Seguimos rumbo a Cap de Barbería y la mar parece un espejo reflejo de los cielos. La visibilidad del fondo marino es extraordinaria, como si estuviéramos buceando, y el Alexandra semeja alucinantemente el Nautilus. ¡Qué larga parece ahora la pequeña Formentera! Todo lo que rodea a esta intensa isla está envuelto en un aura misteriosa que alienta a la leyenda. Hasta su nombre actual parece una broma. Viene de Frumentaria, la isla del trigo. ¿Es posible que las dunas de arena en que hoy se doran las coquetas ragazzas fueran hace siglos inmensos trigales? Recuerdo los versos del poeta Villangómez cantando El cel aquí es molt gran, i s´hi allarga el crepuscle interminablement.

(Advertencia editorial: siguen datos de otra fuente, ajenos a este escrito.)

(** C3, as the code has it.  The filter fails with the missing-GPU-spec
    error (a [ValueError]) exactly when neither a GPU memory nor a GPU
    family is given, whatever the GPU count is; a family that the table
    does not resolve fails with a [KeyError]; and for a requirement of no
    GPU the filter succeeds, returning the descriptors without "GpuInfo",
    once a memory or a resolvable family is given. *)
Theorem C3_missing_gpu_spec tbl catalog gpu_count gpu_memory gpu_type level :
  ((exists msg, _filter_instance_types tbl catalog gpu_count gpu_memory gpu_type level
                = Raise (ValueError msg))
   <-> gpu_memory = None /\ gpu_type = None) /\
  (forall t, gpu_memory = None -> gpu_type = Some t -> tbl t = None ->
     _filter_instance_types tbl catalog gpu_count gpu_memory gpu_type level
     = Raise (KeyError t)) /\
  (forall m, resolve_gpu_memory tbl gpu_memory gpu_type = Ok m ->
     gpu_count = Some 0 \/ gpu_count = None ->
     exists out,
       _filter_instance_types tbl catalog gpu_count gpu_memory gpu_type level = Ok out /\
       Permutation out (List.filter cpu_only catalog)).
Proof.
  split; [split|split].
  - intros [msg H]. unfold _filter_instance_types in H.
    apply rbind_Raise in H as [H | (m & Hm & H)].
    + unfold resolve_gpu_memory in H. destruct gpu_memory; [discriminate|].
      destruct gpu_type as [t|]; [|auto].
      unfold getitem in H. destruct (tbl t); discriminate.
    + apply rbind_Raise in H as [H | (kept & Hk & H)].
      * apply filter_r_Raise in H as (x & _ & Hx).
        apply _check_instance_Raise in Hx as [Hx | [k Hx]]; discriminate.
      * unfold sorted in H. apply rbind_Raise in H as [H | (ks & _ & H)];
          [|discriminate].
        apply map_r_Raise in H as (x & _ & Hx).
        apply _sort_key_Raise in Hx. discriminate.
  - intros [-> ->]. eexists. reflexivity.
  - intros t -> -> Ht. unfold _filter_instance_types, resolve_gpu_memory, getitem.
    now rewrite Ht.
  - intros m Hm Hc. unfold _filter_instance_types. rewrite Hm. simpl.
    rewrite filter_r_total.
    2:{ apply Forall_forall. intros d _. now rewrite _check_instance_no_gpu. }
    simpl.
    assert (Hfil : List.filter (accepts (_check_instance gpu_count m level)) catalog
                   = List.filter cpu_only catalog).
    { apply filter_ext. intros d. unfold accepts.
      rewrite _check_instance_no_gpu by exact Hc. now destruct (cpu_only d). }
    rewrite Hfil.
    destruct (map_r_total _sort_key (List.filter cpu_only catalog)) as [ks Hks].
    { apply Forall_forall. intros d Hd. apply list_elem_of_In in Hd.
      apply filter_In in Hd as [_ Hd].
      now apply _sort_key_cpu_only. }
    unfold sorted. rewrite Hks. simpl. eexists. split; [reflexivity|].
    rewrite sort_by_Permutation.
    apply map_r_Ok in Hks. now rewrite (Forall2_combine_snd _ _ _ Hks).
Qed.
(* ================================================================= *)
(** ** The "default" run mode never evicts *)

(** X20. In the "default" run mode, as long as the capacity is not above
    the deque's [maxlen], [add] never removes a task and never prints:
    either it raises and the manager is unchanged, or the task is active,
    the container was below capacity, and the task is appended behind the
    tasks already held. *)
Theorem add_default_never_evicts (s : TaskManager) (out : list string) (task : Task) :
  run_mode s = "default" ->
  (forall l n, tasks_queue s = deque l n -> max_queue_size s <= n) ->
  (exists e, run (add task) s out = (Raise e, {| self := s; stdout := out |})) \/
  (is_active task = true /\
   filled_size s < max_queue_size s /\
   run (add task) s out =
     (Ok tt,
      {| self := with_tasks_queue s
                   (with_items (tasks_queue s) (items (tasks_queue s) ++ [task]));
         stdout := out |})).
Proof.
  intros Hmode Hmaxlen.
  destruct (is_active task) eqn:Hact.
  2: { left. eexists. unfold add. rewrite Hact. reflexivity. }
  destruct (filled_size s >=? max_queue_size s) eqn:Efull.
  { left. eexists. unfold add. rewrite Hact. unfold_M. simpl.
    rewrite Efull, Hmode. reflexivity. }
  assert (Hbelow : filled_size s < max_queue_size s).
  { destruct (Z.ltb_spec (filled_size s) (max_queue_size s)) as [ H | H ]; trivial.
    apply Z.geb_le in H. congruence. }
  destruct (duplicates_allowed s) eqn:Ed;
    [ | destruct (pid_in (get_pid task) (items (tasks_queue s))) eqn:Ein ].
  2: { left. eexists.
       apply (add_propagates_duplicate s out task Hact Ed Ein). left. exact Hbelow. }
  all: right; split; [ reflexivity | ]; split; [ exact Hbelow | ];
    apply add_appends; trivial; try tauto;
    destruct (tasks_queue s) as [l n | l] eqn:Eq; simpl; trivial;
    specialize (Hmaxlen l n eq_refl); unfold filled_size, len in Hbelow;
    rewrite Eq in Hbelow; simpl in Hbelow; lia.
Qed.

Lemma add_default_never_evicts_witness :
  (exists e, run (add task_c) (full_manager "default" false) [] =
               (Raise e, {| self := full_manager "default" false; stdout := [] |})) \/
  (is_active task_c = true /\
   filled_size (full_manager "default" false) <
     max_queue_size (full_manager "default" false) /\
   run (add task_c) (full_manager "default" false) [] =
     (Ok tt,
      {| self := with_tasks_queue (full_manager "default" false)
                   (with_items (tasks_queue (full_manager "default" false))
                      (items (tasks_queue (full_manager "default" false)) ++ [task_c]));
         stdout := [] |})).
Proof.
  apply (add_default_never_evicts (full_manager "default" false) [] task_c).
  - reflexivity.
  - intros l n H. inversion H; subst. simpl. lia.
Defined.

(* ================================================================= *)
(** ** The tasks a manager holds *)

Section AddOfTask.

(** A property of the queue kept by [popleft], by [del] and by the
    appending of [task] is kept by each of the three insertion paths. *)
Variable task : Task.
Variable P : queue -> Prop.
Hypothesis P_append : forall q, P q -> P (append q task).
Hypothesis P_popleft : forall q q' x, popleft q = Ok (x, q') -> P q -> P q'.
Hypothesis P_delitem : forall q q' i, delitem q i = Ok q' -> P q -> P q'.

Lemma add_new_keeps_for_task (w : World) :
  P (tasks_queue (self w)) -> P (tasks_queue (self (snd (_add task w)))).
Proof.
  intros H. unfold _add, _check_if_task_not_exists. unfold_M. simpl.
  destruct (duplicates_allowed (self w)); simpl.
  - apply P_append. exact H.
  - destruct (pid_in (get_pid task) (items (tasks_queue (self w)))); simpl.
    + exact H.
    + apply P_append. exact H.
Qed.

Lemma add_fifo_keeps_for_task (w : World) :
  P (tasks_queue (self w)) -> P (tasks_queue (self (snd (_add_fifo task w)))).
Proof.
  intros H. unfold _add_fifo, _check_if_task_not_exists. unfold_M. simpl.
  destruct (duplicates_allowed (self w)); simpl;
    [ | destruct (pid_in (get_pid task) (items (tasks_queue (self w)))); simpl;
        [ exact H | ] ];
    (destruct (popleft (tasks_queue (self w))) as [[x q'] | e] eqn:E; simpl;
     [ apply P_append; exact (P_popleft _ _ _ E H) | exact H ]).
Qed.

Lemma add_priority_based_keeps_for_task (w : World) :
  P (tasks_queue (self w)) ->
  P (tasks_queue (self (snd (_add_priority_based task w)))).
Proof.
  intros H. unfold _add_priority_based.
  destruct (value (get_priority task) =? value min_Priority).
  { unfold mlogger, print. simpl. exact H. }
  unfold _check_if_task_not_exists. unfold_M. simpl.
  destruct (duplicates_allowed (self w)); simpl;
    [ | destruct (pid_in (get_pid task) (items (tasks_queue (self w)))); simpl;
        [ exact H | ] ];
    (destruct (search_returns task (items (tasks_queue (self w)))) as [st Hs];
     rewrite Hs; destruct (index_to_remove st =? -1);
     [ destruct (verbose (self w)); simpl; exact H
     | simpl;
       destruct (delitem (tasks_queue (self w)) (index_to_remove st)) eqn:E; simpl;
       [ apply P_append; exact (P_delitem _ _ _ E H) | exact H ] ]).
Qed.

End AddOfTask.

Lemma add_keeps_for_task (task : Task) (P : queue -> Prop) (w : World) :
  (is_active task = true -> forall q, P q -> P (append q task)) ->
  (forall q q' x, popleft q = Ok (x, q') -> P q -> P q') ->
  (forall q q' i, delitem q i = Ok q' -> P q -> P q') ->
  P (tasks_queue (self w)) -> P (tasks_queue (self (snd (add task w)))).
Proof.
  intros Ha Hp Hd H. unfold add. destruct (is_active task); simpl; [ | exact H ].
  specialize (Ha eq_refl).
  unfold bind at 1. unfold get_self at 1.
  destruct (filled_size (self w) >=? max_queue_size (self w)).
  - destruct (run_mode (self w) =? "default")%string; [ exact H | ].
    destruct (run_mode (self w) =? "fifo")%string;
      [ apply add_fifo_keeps_for_task; assumption | ].
    destruct (run_mode (self w) =? "priority")%string;
      [ apply add_priority_based_keeps_for_task; assumption | exact H ].
  - apply add_new_keeps_for_task; assumption.
Qed.

Lemma Forall_items_append (R : Task -> Prop) (q : queue) (x : Task) :
  R x -> Forall R (items q) -> Forall R (items (append q x)).
Proof.
  intros Hx H.
  assert (Hs : Forall R (items q ++ [x])).
  { apply Forall_app. split; [ exact H | constructor; [ exact Hx | constructor ] ]. }
  destruct q as [l n | l]; simpl in *; [ | exact Hs ].
  destruct (n <? Z.of_nat (List.length (l ++ [x]))); simpl; [ | exact Hs ].
  destruct (l ++ [x]); simpl; [ constructor | inversion Hs; assumption ].
Qed.

Lemma Forall_remove_at (R : Task -> Prop) (i : nat) (l : list Task) :
  Forall R l -> Forall R (remove_at i l).
Proof.
  intros H. apply Forall_forall. intros t Ht.
  apply remove_at_incl in Ht. revert t Ht. apply Forall_forall. exact H.
Qed.

Lemma Forall_filter_kept (R : Task -> Prop) (f : Task -> bool) (l : list Task) :
  Forall R l -> Forall R (filter f l).
Proof.
  intros H. apply Forall_forall. intros t Ht. apply filter_In in Ht.
  destruct Ht as [Ht _]. revert t Ht. apply Forall_forall. exact H.
Qed.
(** One RGBA texel of host data: four bytes. *)
Definition rgbaTexel : SrcImageDescriptor :=
  {| img_format := ImageFormat_RGBA; img_dataType := DataType_UInt8;
     img_data := Some [10; 20; 30; 40]; img_dataSize := 4 |}.

(** Four RGBA texels of host data. *)
Definition rgbaImage2x2 (dataSize : Z) : SrcImageDescriptor :=
  {| img_format := ImageFormat_RGBA; img_dataType := DataType_UInt8;
     img_data := Some (replicate 16 7); img_dataSize := dataSize |}.

Definition vkTexture : VK.VKTexture :=
  {| VK.vt_image := 1%positive; VK.vt_format := Format_RGBA8UNorm;
     VK.vt_numArrayLayers := 1; VK.vt_numMipLevels := 1;
     VK.vt_extent := {| width := 2; height := 2; depth := 1 |};
     VK.vt_memoryRegion := 2%positive |}.

Definition d3dSystem : D3D11.D3D11RenderSystem :=
  {| D3D11.textures_ := ∅; D3D11.nextHandle := 1%positive; D3D11.trace := [] |}.

(** A buffer of 16 bytes the CPU writes to, and one nobody accesses. *)
Definition cpuWritableBuffer : BufferDescriptor :=
  {| buf_size := 16; buf_bindFlags := 0; buf_cpuAccessFlags := 2; buf_miscFlags := 0 |}.

Definition deviceOnlyBuffer : BufferDescriptor :=
  {| buf_size := 16; buf_bindFlags := 0; buf_cpuAccessFlags := 0; buf_miscFlags := 0 |}.

(** A texture of two layers. *)
Definition twoLayers : TextureDescriptor :=
  {| tex_type := Texture2DArray; tex_miscFlags := 0;
     tex_format := Format_RGBA8UNorm;
     tex_extent := {| width := 2; height := 2; depth := 1 |};
     tex_arrayLayers := 2; tex_mipLevels := 1; tex_clearColor := black |}.







End Sample.

(** ** Direct3D 11: multisampling and device set-up ([D3D11RenderSystem.cpp]) *)

Module D3D11Device.

(** [HRESULT] is a signed 32-bit value; [SUCCEEDED(hr)] is [hr >= 0] and
    [FAILED(hr)] is [hr < 0]. *)
Definition HRESULT := Z.
Definition S_OK : HRESULT := 0.
Definition SUCCEEDED (hr : HRESULT) : bool := 0 <=? hr.
Definition FAILED (hr : HRESULT) : bool := hr <? 0.

Definition DXGI_FORMAT := Z.
Definition DXGI_FORMAT_UNKNOWN : DXGI_FORMAT := 0.

Record DXGI_SAMPLE_DESC := { Count : Z; Quality : Z }.

(** What the render system asks of an [ID3D11Device] here:
    [CheckMultisampleQualityLevels(format, sampleCount, &numQualityLevels)]
    answers with its result code and the number it stores. *)
Record ID3D11Device := {
  CheckMultisampleQualityLevels : DXGI_FORMAT -> Z -> HRESULT * Z
}.

(** The loop [for (; maxSampleCount > 1; --maxSampleCount)] of
    [FindSuitableSampleDesc], by the number of rounds still to run: with
    [n + 1] rounds to run, [maxSampleCount] is [n + 2]. *)
Fixpoint FindSuitableSampleDesc_rounds (device : ID3D11Device) (format : DXGI_FORMAT)
    (rounds : nat) : DXGI_SAMPLE_DESC :=
  match rounds with
  | O => {| Count := 1; Quality := 0 |}
  | S n =>
      let maxSampleCount := Z.of_nat n + 2 in
      let (hr, numQualityLevels) :=
        CheckMultisampleQualityLevels device format maxSampleCount in
      if hr =? S_OK
      then
        if 0 <? numQualityLevels
        then {| Count := maxSampleCount; Quality := numQualityLevels - 1 |}
        else FindSuitableSampleDesc_rounds device format n
      else FindSuitableSampleDesc_rounds device format n
  end.

(** [FindSuitableSampleDesc(device, format, maxSampleCount)]: the loop runs
    for [maxSampleCount], [maxSampleCount - 1], ..., 2. *)
Definition FindSuitableSampleDesc (device : ID3D11Device) (format : DXGI_FORMAT)
    (maxSampleCount : Z) : DXGI_SAMPLE_DESC :=
  FindSuitableSampleDesc_rounds device format (Z.to_nat (maxSampleCount - 1)).

(** [FindSuitableSampleDesc(device, numFormats, formats, maxSampleCount)];
    [formats] holds the [numFormats] entries of the array. *)
Definition FindSuitableSampleDescOf (device : ID3D11Device) (formats : list DXGI_FORMAT)
    (maxSampleCount : Z) : DXGI_SAMPLE_DESC :=
  fold_left
    (fun sampleDesc format =>
       if negb (format =? DXGI_FORMAT_UNKNOWN)
       then FindSuitableSampleDesc device format (Count sampleDesc)
       else sampleDesc)
    formats
    {| Count := maxSampleCount; Quality := 0 |}.

(** A sample count the device supports for a format: the check answers
    [S_OK] with at least one quality level. *)
Definition supportsSampleCount (device : ID3D11Device) (format : DXGI_FORMAT)
    (sampleCount : Z) : Prop :=
  fst (CheckMultisampleQualityLevels device format sampleCount) = S_OK
  /\ 0 < snd (CheckMultisampleQualityLevels device format sampleCount).

End D3D11Device.

(** ** Direct3D 11: device creation and the minor version
       ([D3D11RenderSystem.cpp]) *)

Module D3D11Setup.
Import D3D11Device.

Inductive D3D_DRIVER_TYPE :=
| D3D_DRIVER_TYPE_HARDWARE
| D3D_DRIVER_TYPE_WARP
| D3D_DRIVER_TYPE_SOFTWARE.

(** [D3D11_CREATE_DEVICE_DEBUG] of [d3d11.h]. *)
Definition D3D11_CREATE_DEVICE_DEBUG : Z := 2.

(** The members that [CreateDevice] sets, a COM pointer as whether it is not
    null, with the calls of [D3D11CreateDevice] (driver type and flags) and of
    [QueryInterface] (the number n of the [ID3D11Device<n>] asked for) made
    so far, in program order. *)
Record Devices := {
  device1_ : bool;
  device2_ : bool;
  device3_ : bool;
  createCalls : list (D3D_DRIVER_TYPE * Z);
  queryCalls : list Z
}.

(** The members before [CreateDevice]: null pointers. *)
Definition noDevices : Devices :=
  {| device1_ := false; device2_ := false; device3_ := false;
     createCalls := []; queryCalls := [] |}.

(** The classes of graphics pipeline states. *)
Inductive GraphicsPSOClass := D3D11GraphicsPSO | D3D11GraphicsPSO1 | D3D11GraphicsPSO3.

(** [CreateDevice] returns or leaves through [DXThrowIfCreateFailed]. *)
Inductive CreateDeviceResult :=
| DeviceCreated (d : Devices)
| DeviceCreateFailed (hr : HRESULT) (d : Devices).

Section CreateDevice.

(** The macros [LLGL_DEBUG] (defined or not) and
    [LLGL_D3D11_ENABLE_FEATURELEVEL]. *)
Variable LLGL_DEBUG : bool.
Variable LLGL_D3D11_ENABLE_FEATURELEVEL : Z.

(** [D3D11CreateDevice(adapter, driver, 0, flags, ...)]: its result code. *)
Variable D3D11CreateDevice : D3D_DRIVER_TYPE -> Z -> HRESULT.

(** [device_->QueryInterface(IID_PPV_ARGS(&device<n>_))]: its result code
    and whether the pointer it stores is not null. *)
Variable QueryInterface : Z -> HRESULT * bool.

(** [DXThrowIfCreateFailed(hr, "ID3D11Device")], declared in [DXCore.h]:
    whether it throws. *)
Variable DXThrowIfCreateFailed : HRESULT -> bool.

(** The loop of [CreateDeviceWithFlags] over the driver types still to try;
    [hr] is the reference parameter. *)
Fixpoint CreateDeviceWithFlags_drivers (drivers : list D3D_DRIVER_TYPE) (flags : Z)
    (hr : HRESULT) (d : Devices) : bool * HRESULT * Devices :=
  match drivers with
  | [] => (false, hr, d)
  | driver :: rest =>
      let hr := D3D11CreateDevice driver flags in
      let d := {| device1_ := device1_ d; device2_ := device2_ d; device3_ := device3_ d;
                  createCalls := createCalls d ++ [(driver, flags)];
                  queryCalls := queryCalls d |} in
      if SUCCEEDED hr then (true, hr, d)
      else CreateDeviceWithFlags_drivers rest flags hr d
  end.

Definition CreateDeviceWithFlags (flags : Z) (hr : HRESULT) (d : Devices)
    : bool * HRESULT * Devices :=
  CreateDeviceWithFlags_drivers
    [D3D_DRIVER_TYPE_HARDWARE; D3D_DRIVER_TYPE_WARP; D3D_DRIVER_TYPE_SOFTWARE] flags hr d.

Hoy en día los principales invasores son los turistas italianos, enamorados de los vivos colores de unas aguas famosas en todo el mundo. ¿Se interesan por la historia de una isla que es mitología pura? Las palabras del marino y escritor conocedor de paraísos e infiernos, Joseph Conrad: «Toda la sangre heroicamente derramada en el Mediterráneo no ha dejado la mancha de un solo reguero de púrpura sobre el azur profundo de sus aguas clásicas», pueden aplicarse perfectamente a la dulce Formentera.
Antes de entrar en Migjorn vemos unas casetas de pescadores, declaradas Bien de Interés Cultural. Están hechas de cañizo, sabina y piedra; y bien podría ser un poblado prehistórico. Están ubicadas en un lugar fabuloso y, a medida que nos aproximamos, se ven paseantes que parecen gritar con canto de sirena: «¡Venid! ¡Acercaos más!», para que embarranquemos y puedan entrar a saco en el Alexandra y despojarnos del ron. Pero no caerá esa breva con el capitán Deprit, quien tiene más millas que un galápago.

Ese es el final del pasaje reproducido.